## [To do]
As the answer, set down the lines below from the one containing "operands : list MachineOperand" through the one containing "UnmetCapabilityRequirement (r : SPIRVRequirements)", exactly and inclusively, and no others.

## [Extracted material]
(** The two targets the constructor is written for, and the subtargets it
    makes of them when no feature flag is given. *)
Definition vulkanTriple : Triple := mkTriple otherArch true true false.
Definition openCLTriple : Triple := mkTriple spirv64 false false true.

Definition vulkanCaps : list Capability :=
  [Matrix; Shader; InputAttachment; Sampled1D; Image1D; SampledBuffer;
   ImageBuffer; ImageQuery; DerivativeControl].

Definition openCLCaps : list Capability :=
  [Addresses; Linkage; Kernel; Vector16; Float16Buffer; Float16; Float64;
   Int64; ImageBasic; ImageReadWrite; LiteralSampler; Int16; Int8; Image1D;
   Sampled1D; SampledBuffer; ImageBuffer; PipeStorage; Pipes].

Definition vulkanSubtarget : SPIRVSubtarget :=
  mkSPIRVSubtarget 8 true true false (v 1 4 0) 0 (v 1 1 0) true true []
    [GLSL_std_450]
    (mkCapabilityState (list_to_set vulkanCaps) (list_to_set vulkanCaps)
       vulkanCaps).

Definition openCLSubtarget : SPIRVSubtarget :=
  mkSPIRVSubtarget 64 false false true (v 1 4 0) (v 2 2 0) 0 true true
    [SPV_KHR_no_integer_wrap_decoration] [OpenCL_std]
    (mkCapabilityState (list_to_set openCLCaps) (list_to_set openCLCaps)
       openCLCaps).

(** ** Machine instructions *)

Module SPIRV.
(** The opcodes [addInstrRequirements] and the pass name; [OtherOpcode]
    stands for every other one. *)
Inductive Opcode : Set :=
  | OpMemoryModel | OpEntryPoint | OpExecutionMode | OpExecutionModeId
  | OpTypeMatrix | OpTypeInt | OpTypeFloat | OpTypeVector | OpTypePointer
  | OpTypeRuntimeArray | OpTypeOpaque | OpTypeEvent | OpTypePipe
  | OpTypeReserveId | OpTypeDeviceEvent | OpTypeQueue
  | OpDecorate | OpDecorateId | OpDecorateString
  | OpMemberDecorate | OpMemberDecorateString
  | OpInBoundsPtrAccessChain | OpConstantSampler | OpTypeImage
  | OpTypeSampler | OpTypeForwardPointer
  | OpSelect | OpPhi | OpFunctionCall | OpPtrAccessChain | OpLoad
  | OpConstantNull
  | OpCapability | OpExtension
  | OtherOpcode (n : N).

#[global] Instance Opcode_eq_dec : EqDecision Opcode.
Proof. solve_decision. Defined.
End SPIRV.
Import SPIRV.

Definition Register : Set := N.

Inductive MachineOperand : Set :=
  | MO_Register (Reg : Register)
  | MO_Immediate (Imm : Z).

Record MachineInstr : Set := mkMachineInstr {
  getOpcode : Opcode;
  operands : list MachineOperand
}.

Definition getNumOperands (MI : MachineInstr) : nat := length (operands MI).

(** [getVRegDef]: the instruction that defines a virtual register. *)
Definition MachineRegisterInfo : Type := gmap Register MachineInstr.

Definition MachineBasicBlock : Type := list MachineInstr.

Record MachineFunction : Type := mkMachineFunction {
  getRegInfo : MachineRegisterInfo;
  blocks : list MachineBasicBlock
}.

(** ** Requirements and errors *)

(** Modelled from the spec: the requirement spec of an enumerated constant
    (the type [SPIRVRequirements] is not part of the sources at hand): one
    or more alternative capability sets, the required extensions and the
    version window in which the extension is part of the core format. *)
Record SPIRVRequirements : Set := mkRequirements {
  alternatives : list (list Capability);
  reqExtensions : list Extension;
  minVersion : Z;
  maxVersion : Z
}.

(** Modelled from the spec: the error kinds of a resolution (the handler
    that raises them is not part of the sources at hand), and the two
    assertions of [MachineOperand] and [MachineRegisterInfo] the pass can
    trip besides a missing operand.  [NoFirstInstruction] is the fault of
    the pass where it takes the first instruction of the first block of a
    function that has none. *)
Inductive Error : Set :=
  | UnmetCapabilityRequirement (r : SPIRVRequirements)
  | UnmetExtensionRequirement (e : Extension)
  | MalformedInstruction
  | CyclicDependency
  | WrongOperandAccessor
  | UndefinedRegister
  | NoFirstInstruction.

(** A call the requirement pass makes on the handler [reqs]. *)
Inductive Request : Set :=
  | ReqAddCapability (c : Capability)
  | ReqAddRequirements (r : SPIRVRequirements).

(** Modelled from the spec: the alternative capability sets a [Caps] column
    of a requirement table stands for ([SPIRVEnumRequirements] is not part
    of the sources at hand).  Any one listed capability suffices; an empty
    column asks for nothing. *)
Definition alternativesOf (caps : list Capability) : list (list Capability) :=
  match caps with
  | [] => [[]]
  | _ => map (fun c => [c]) caps
  end.

(** Modelled from the spec: the requirement spec of a constant that asks
    for nothing ([SPIRVEnumRequirements] is not part of the sources at
    hand). *)
Definition noRequirements : SPIRVRequirements := mkRequirements [[]] [] 0 0.

(** Modelled from the spec: the lookup of the requirement spec of the
    constant numbered [i] in a table of [SPIRVEnums.h]
    ([SPIRVEnumRequirements] is not part of the sources at hand).  A number
    without a row has no requirement. *)
Definition getEnumRequirements (table : list EnumEntry) (i : Z) :
    SPIRVRequirements :=
  match find (fun e => Val e =? i) table with
  | Some e =>
      mkRequirements (alternativesOf (Caps e)) (Exts e) (MinVer e) (MaxVer e)
  | None => noRequirements
  end.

## [Solution to the exercise]
  operands : list MachineOperand
}.

Definition getNumOperands (MI : MachineInstr) : nat := length (operands MI).

(** [getVRegDef]: the instruction that defines a virtual register. *)
Definition MachineRegisterInfo : Type := gmap Register MachineInstr.

Definition MachineBasicBlock : Type := list MachineInstr.

Record MachineFunction : Type := mkMachineFunction {
  getRegInfo : MachineRegisterInfo;
  blocks : list MachineBasicBlock
}.

(** ** Requirements and errors *)

(** Modelled from the spec: the requirement spec of an enumerated constant
    (the type [SPIRVRequirements] is not part of the sources at hand): one
    or more alternative capability sets, the required extensions and the
    version window in which the extension is part of the core format. *)
Record SPIRVRequirements : Set := mkRequirements {
  alternatives : list (list Capability);
  reqExtensions : list Extension;
  minVersion : Z;
  maxVersion : Z
}.

(** Modelled from the spec: the error kinds of a resolution (the handler
    that raises them is not part of the sources at hand), and the two
    assertions of [MachineOperand] and [MachineRegisterInfo] the pass can
    trip besides a missing operand.  [NoFirstInstruction] is the fault of
    the pass where it takes the first instruction of the first block of a
    function that has none. *)
Inductive Error : Set :=
  | UnmetCapabilityRequirement (r : SPIRVRequirements)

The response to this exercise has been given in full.